Imagine this: You’re in your second semester at Williams, and you check out a Cézanne from the Williams College Museum of Art, the way you might check out Moby Dick from the library. You walk back to your dorm room and choose the perfect spot to hang it. Every day, for the entire semester, you look at it in different frames of mind, in natural light, in the glow from your reading lamp, with friends, and alone. You have the chance to spend time—to really understand—the painting from the comfort of your dorm room. “Much art was meant for ‘long time’ absorption,” says WCMA director Tina Olsen, “not what typically occurs in museums.”

Stop imagining.

“Long time absorption” is exactly what you will have the chance to experience starting next year. WCMA is launching a student art loan initiative as a key component of the Fulkerson Arts Leadership Program, with additional support from alumni who’ve given works of art and financial resources. Allan Fulkerson ’54, founder of the Arts Leadership Program, says its goal is to provide opportunities to help develop the next generation of Williams leaders in the arts. He sees the art loan initiative as one piece of that goal, “reaching and involving many students rather than just a few.” Fenner Milton ’62 agrees. Milton majored in physics at Williams but was deeply affected by the art history courses he took. “The important thing is to expose the non-art major to the concept of living with art,” he says.

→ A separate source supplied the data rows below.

(** ** The frameworks the driver calls

    What the script takes from torch, torchvision, argparse, numpy, the
    model zoo of [pytorch.models], [common.train_log_param_saver],
    [common.env_stats] and the operating system: their objects as
    abstract types, their calls as functions; a call that can raise
    returns a [result]. *)
Class framework : Type := {
  Net : Type;        (* a network: torch.nn.Module *)
  Opt : Type;        (* an optimizer: torch.optim.SGD *)
  Sample : Type;     (* one input image *)
  Loss : Type;       (* what the criterion returns *)
  Saver : Type;      (* a TrainLogParamSaver *)

  forward : Net -> list Sample -> list (list Q);     (* net(input) *)
  net_eval : Net -> Net;                             (* net.eval() *)
  net_train : Net -> Net;                            (* net.train() *)
  criterion : list (list Q) -> list nat -> Loss;     (* L(output, target) *)
  (** [[l.mean().asscalar() for l in loss]], whatever the loss object
      does with it, including not being iterable; the length of the list
      is [len(loss)]. *)
  loss_items : Loss -> result (list Q);
  (** [optimizer.zero_grad(); loss.backward(); optimizer.step()]. *)
  optimizer_step : Opt -> Net -> Loss -> Opt * Net;
  (** [optimizer.learning_rate], an attribute the optimizer may lack. *)
  learning_rate : Opt -> result Q;
  (** Shapes of [net.collect_params().values()], [None] for no shape;
      the network may have no such method. *)
  collect_params : Net -> result (list (option (list Z)));
  (** [net.save_parameters(file_path)], whatever the network object does
      with it, including having no such method. *)
  net_save_parameters :
    Net -> string -> gmap string pyobj -> result (gmap string pyobj);

  (** What a [TrainLogParamSaver] decides at the end of an epoch, from
      the epoch and the metrics: its next state and the checkpoint files
      to write ("a rolling retention policy"). *)
  saver_plan : Saver -> Z -> list Q -> Saver * list string;
  best_eval_metric_value : Saver -> Q;
  best_eval_metric_epoch : Saver -> Z;
  (** [TrainLogParamSaver(...)] with the arguments that vary: the file
      name prefix, the directory, the interval, the epochs. *)
  new_saver : string -> string -> Z -> Z -> Saver;

  (** [models.__dict__]: the attributes of the [torchvision.models]
      module, each with what calling it with [pretrained] and [classes]
      does. *)
  torchvision_models : gmap string (bool -> Z -> result Net);
  (** The constructors the star imports from [pytorch.models.*] bind,
      by function name. *)
  local_ctor : string -> bool -> Z -> result Net;
  data_parallel : Net -> Net;             (* torch.nn.DataParallel(net) *)
  data_parallel_features : Net -> Net;    (* on net.features only *)
  net_load_state_dict : Net -> pyobj -> result Net;
  (** [torch.optim.SGD(params=net.parameters(), lr, momentum,
      weight_decay, nesterov)]. *)
  torch_optim_SGD : Net -> Q -> Q -> Q -> bool -> Opt;
  opt_load_state_dict : Opt -> pyobj -> result Opt;

  (** argparse's scanner: given, for each action, its option strings and
      whether it takes a value, it splits the command line into the
      actions met, left to right, each with its raw value; a command line
      it rejects exits the process. *)
  argparse_scan :
    list (list string * bool) -> list string -> result (list (nat * option string));
  py_int : string -> option Z;        (* int(s) *)
  py_float : string -> option Q;      (* float(s) *)

  (** The value [np.random.randint(10000)] returns: an integer from 0
      up to 9999. *)
  np_random_randint : Z;
  np_random_randint_range : 0 <= np_random_randint < 10000;

  (** The file system as [prepare_logger] finds it and acts on it:
      [os.path.exists(path)], [os.makedirs(path)],
      [os.path.getsize(path)], and [logging.FileHandler(path)], which
      opens the file for appending and creates it when it is not there.
      Each of the last three raises what the operating system makes it
      raise. *)
  os_path_exists : string -> bool;
  os_makedirs : string -> result unit;
  os_path_getsize : string -> result Z;
  logging_FileHandler : string -> result unit;
  (** [get_env_stats(packages=..., pip_packages=...)] of
      common/env_stats.py, on the lists split from the two option
      strings: the report, or what the call raises. *)
  get_env_stats : string -> string -> result string;
  (** The two [DataLoader]s over [ImageFolder]s under [data_dir]. *)
  image_folder_loaders :
    string -> Z -> Z
    -> result (list (list Sample * list nat) * list (list Sample * list nat))
}.
(** The order in which a [for] loop meets the elements of a Python set
    follows the hashes of the elements, which for strings and for the
    members of an enumeration change from one interpreter process to the
    next.  It is a parameter of the development: any enumeration of the
    elements, each of them once. *)
Class SetIteration `{CharacterTypes} := {
  iter_ids : gset string -> list string;
  iter_ids_elements : forall s, iter_ids s ≡ₚ elements s;
  iter_combat_types : gset CharacterCombatType -> list CharacterCombatType;
  iter_combat_types_elements : forall s, iter_combat_types s ≡ₚ elements s;
}.

(** Modelled from the spec: [is_attack_character], [is_survival_character]
    and [is_support_character] of [character_const], which classify a
    character id by the role path of the registered character. *)
Definition is_attack_character `{CharacterConst} (character_id : string) : bool :=
  bool_decide (path (get_character_by_id character_id) ∈ ATTACK_PATH_LIST).

Definition is_survival_character `{CharacterConst} (character_id : string) : bool :=
  bool_decide (path (get_character_by_id character_id) ∈ SURVIVAL_PATH_LIST).

Definition is_support_character `{CharacterConst} (character_id : string) : bool :=
  bool_decide (path (get_character_by_id character_id) ∈ SUPPORT_PATH_LIST).

(** ** Team modules *)

Record ForgottenHallTeamModule := {
  module_name : string;
  module_combat_type : string;   (* field [combat_type], unused by the search *)
  module_type : string;
  character_id_list : list string;
}.

#[export] Instance ForgottenHallTeamModule_eq_dec : EqDecision ForgottenHallTeamModule.
Proof. solve_decision. Defined.

(** ** Node teams *)

Record ForgottenHallNodeTeam := {
  module_list : list ForgottenHallTeamModule;
  character_id_set : gset string;
  node_dfs_phase : nat;
}.

(** [ForgottenHallNodeTeam()] *)
Definition new_node_team : ForgottenHallNodeTeam :=
  {| module_list := []; character_id_set := ∅; node_dfs_phase := 0 |}.

Definition set_node_dfs_phase (p : nat) (nt : ForgottenHallNodeTeam) : ForgottenHallNodeTeam :=
  {| module_list := module_list nt;
     character_id_set := character_id_set nt;
     node_dfs_phase := p |}.

(** [ForgottenHallNodeTeam.existed_characters] *)
Fixpoint node_existed_characters (nt : ForgottenHallNodeTeam)
    (ids : list string) : bool :=
  match ids with
  | [] => false
  | character_id :: ids' =>
      if decide (character_id ∈ character_id_set nt) then true
      else node_existed_characters nt ids'
  end.

(** [ForgottenHallNodeTeam.character_cnt] *)
Definition node_character_cnt (nt : ForgottenHallNodeTeam) : nat :=
  size (character_id_set nt).

(** [ForgottenHallNodeTeam.add_module] *)
Definition add_module (nt : ForgottenHallNodeTeam)
    (module : ForgottenHallTeamModule) : ForgottenHallNodeTeam :=
  {| module_list := module_list nt ++ [module];
     character_id_set :=
       foldl (fun s character_id => s ∪ {[character_id]})
             (character_id_set nt) (character_id_list module);
     node_dfs_phase := node_dfs_phase nt |}.

(** The loop [for character_id in ...: self.character_id_set.remove(character_id)];
    [set.remove] raises KeyError on an absent element, which leaves the
    loop with the removals made so far: the boolean tells whether the
    loop ran to its end. *)
Fixpoint remove_ids (s : gset string) (ids : list string) : bool * gset string :=
  match ids with
  | [] => (true, s)
  | character_id :: ids' =>
      if decide (character_id ∈ s) then remove_ids (s ∖ {[character_id]}) ids'
      else (false, s)
  end.

(** [ForgottenHallNodeTeam.pop_module]: both exceptions are caught and
    turned into [False]. *)
Definition pop_module (nt : ForgottenHallNodeTeam)
    (module : ForgottenHallTeamModule) : bool * ForgottenHallNodeTeam :=
  match list_remove module (module_list nt) with
  | None => (false, nt)
  | Some ml =>
      let '(ok, s) := remove_ids (character_id_set nt) (character_id_list module) in
      (ok, {| module_list := ml; character_id_set := s;
              node_dfs_phase := node_dfs_phase nt |})
  end.

(** ** Mission teams *)

Section Mission.

Context `{CharacterConst} {set_iteration : SetIteration}.

Record ForgottenHallMissionTeam := {
  total_node_cnt : nat;
  node_combat_types : list (list CharacterCombatType);
  node_team_list : list ForgottenHallNodeTeam;
  cnt_score : Q;
  attack_score : Q;
  survival_score : Q;
  support_score : Q;
  combat_type_score : Q;
  total_score : Q;
}.

Definition set_node_team_list (l : list ForgottenHallNodeTeam)
    (mt : ForgottenHallMissionTeam) : ForgottenHallMissionTeam :=
  {| total_node_cnt := total_node_cnt mt;
     node_combat_types := node_combat_types mt;
     node_team_list := l;
     cnt_score := cnt_score mt;
     attack_score := attack_score mt;
     survival_score := survival_score mt;
     support_score := support_score mt;
     combat_type_score := combat_type_score mt;
     total_score := total_score mt |}.

(** [ForgottenHallMissionTeam.__init__] *)
Definition new_mission_team (ncts : list (list CharacterCombatType)) : ForgottenHallMissionTeam :=
  {| total_node_cnt := length ncts;
     node_combat_types := ncts;
     node_team_list := replicate (length ncts) new_node_team;
     cnt_score := 0; attack_score := 0; survival_score := 0;
     support_score := 0; combat_type_score := 0; total_score := 0 |}.

(** [ForgottenHallMissionTeam.existed_characters] *)
Fixpoint existed_characters_in (nts : list ForgottenHallNodeTeam)
    (ids : list string) : bool :=
  match nts with
  | [] => false
  | node_team :: nts' =>
      if node_existed_characters node_team ids then true
      else existed_characters_in nts' ids
  end.

Definition existed_characters (mt : ForgottenHallMissionTeam)
    (ids : list string) : bool :=
  existed_characters_in (node_team_list mt) ids.

(** [ForgottenHallMissionTeam.add_to_node], at a node number from 0 on,
    as the search passes it; [add_to_node_int] below takes any Python
    int. *)
Definition add_to_node (mt : ForgottenHallMissionTeam) (node_num : nat)
    (module : ForgottenHallTeamModule) : outcome (bool * ForgottenHallMissionTeam) :=
  node_team ← index (node_team_list mt) node_num;
  if 4 <? size (character_id_set node_team) + length (character_id_list module)
  then Return (false, mt)
  else if existed_characters mt (character_id_list module)
  then Return (false, mt)
  else Return (true,
               set_node_team_list
                 (<[node_num := add_module node_team module]> (node_team_list mt)) mt).

(** [ForgottenHallMissionTeam.pop_from_node], at a node number from 0
    on; [pop_from_node_int] below takes any Python int. *)
Definition pop_from_node (mt : ForgottenHallMissionTeam) (node_num : nat)
    (module : ForgottenHallTeamModule) : bool * ForgottenHallMissionTeam :=
  match node_team_list mt !! node_num with
  | None => (false, mt)
  | Some node_team =>
      let '(ok, node_team') := pop_module node_team module in
      (ok, set_node_team_list (<[node_num := node_team']> (node_team_list mt)) mt)
  end.

(** The position that [l[i]] reads for a Python int [i]: a negative [i]
    counts from the end, [-1] being the last element; [None] is the
    IndexError raised below [-len(l)] and from [len(l)] on. *)
Definition position {A} (l : list A) (i : Z) : option nat :=
  let len := Z.of_nat (length l) in
  if (0 <=? i)%Z then
    if (i <? len)%Z then Some (Z.to_nat i) else None
  else
    if (- len <=? i)%Z then Some (Z.to_nat (len + i)) else None.

(** [ForgottenHallMissionTeam.add_to_node] at any Python int: both
    places that index the node list read the same position. *)
Definition add_to_node_int (mt : ForgottenHallMissionTeam) (node_num : Z)
    (module : ForgottenHallTeamModule) : outcome (bool * ForgottenHallMissionTeam) :=
  match position (node_team_list mt) node_num with
  | Some k => add_to_node mt k module
  | None => IndexError
  end.

(** [ForgottenHallMissionTeam.pop_from_node] at any Python int: the guard
    [node_num >= len(self.node_team_list)] stops the numbers past the
    end only. *)
Definition pop_from_node_int (mt : ForgottenHallMissionTeam) (node_num : Z)
    (module : ForgottenHallTeamModule) : outcome (bool * ForgottenHallMissionTeam) :=
  if (Z.of_nat (length (node_team_list mt)) <=? node_num)%Z then Return (false, mt)
  else match position (node_team_list mt) node_num with
       | Some k => Return (pop_from_node mt k module)
       | None => IndexError
       end.

(** [ForgottenHallMissionTeam.valid_mission_team] *)
Fixpoint all_nodes_filled (nts : list ForgottenHallNodeTeam) : bool :=
  match nts with
  | [] => true
  | node_team :: nts' =>
      if node_character_cnt node_team =? 0 then false
      else all_nodes_filled nts'
  end.

Definition valid_mission_team (mt : ForgottenHallMissionTeam) : bool :=
  all_nodes_filled (node_team_list mt).

(** [ForgottenHallMissionTeam.character_cnt] *)
Definition character_cnt (mt : ForgottenHallMissionTeam) : nat :=
  foldl (fun total_cnt node_team => total_cnt + node_character_cnt node_team)
        0 (node_team_list mt).

(** [ForgottenHallTeamModule.with_attack], [with_silver], [with_survival]
    and [with_support]: loops with an early [return True]. *)
Fixpoint any_character (p : string -> bool) (ids : list string) : bool :=
  match ids with
  | [] => false
  | character_id :: ids' => if p character_id then true else any_character p ids'
  end.

Definition with_attack (module : ForgottenHallTeamModule) : bool :=
  any_character is_attack_character (character_id_list module).

Definition with_silver (module : ForgottenHallTeamModule) : bool :=
  bool_decide (id SILVERWOLF ∈ character_id_list module).

Definition with_survival (module : ForgottenHallTeamModule) : bool :=
  any_character is_survival_character (character_id_list module).

Definition with_support (module : ForgottenHallTeamModule) : bool :=
  any_character is_support_character (character_id_list module).

(** [ForgottenHallNodeTeam.character_list] *)
Definition node_character_list (nt : ForgottenHallNodeTeam) : list Character :=
  map get_character_by_id (iter_ids (character_id_set nt)).

(** [ForgottenHallMissionTeam.character_list] *)
Definition character_list (mt : ForgottenHallMissionTeam) : list (list Character) :=
  map node_character_list (node_team_list mt).

(** ** The score of one node *)

Definition Qnat (n : nat) : Q := inject_Z (Z.of_nat n).

Record ForgottenHallNodeTeamScore := mkScore {
  attack_cnt : nat;
  support_cnt : nat;
  survival_cnt : nat;
  combat_type_not_need_cnt : nat;
  combat_type_attack_cnt : nat;
  combat_type_attack_cnt_under_silver : nat;
  combat_type_other_cnt : nat;
  combat_type_other_cnt_under_silver : nat;
  node_cnt_score : Q;
  node_attack_score : Q;
  node_survival_score : Q;
  node_support_score : Q;
  node_combat_type_score : Q;
  node_total_score : Q;
}.

(** The field defaults of the class. *)
Definition new_score : ForgottenHallNodeTeamScore :=
  mkScore 0 0 0 0 0 0 0 0 0%Q 0%Q 0%Q 0%Q 0%Q 0%Q.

Some of the art you could easily live with includes pieces by Cézanne, Jim Dine, Fred Wilson, Winslow Homer, Margaret Bourke-White, Marc Chagall, Alison Saar, Utamaro Kitagawa, and Williams’ own Ed Epping. “We want the art to reflect the diversity of our students, their backgrounds and interests,” says David Sledge, first-year student in Williams’ art history graduate program, curator of the student loan initiative, and member of the program’s selection committee. “We understand that all of our effort will be for naught if the art we select doesn’t engage or challenge the students.”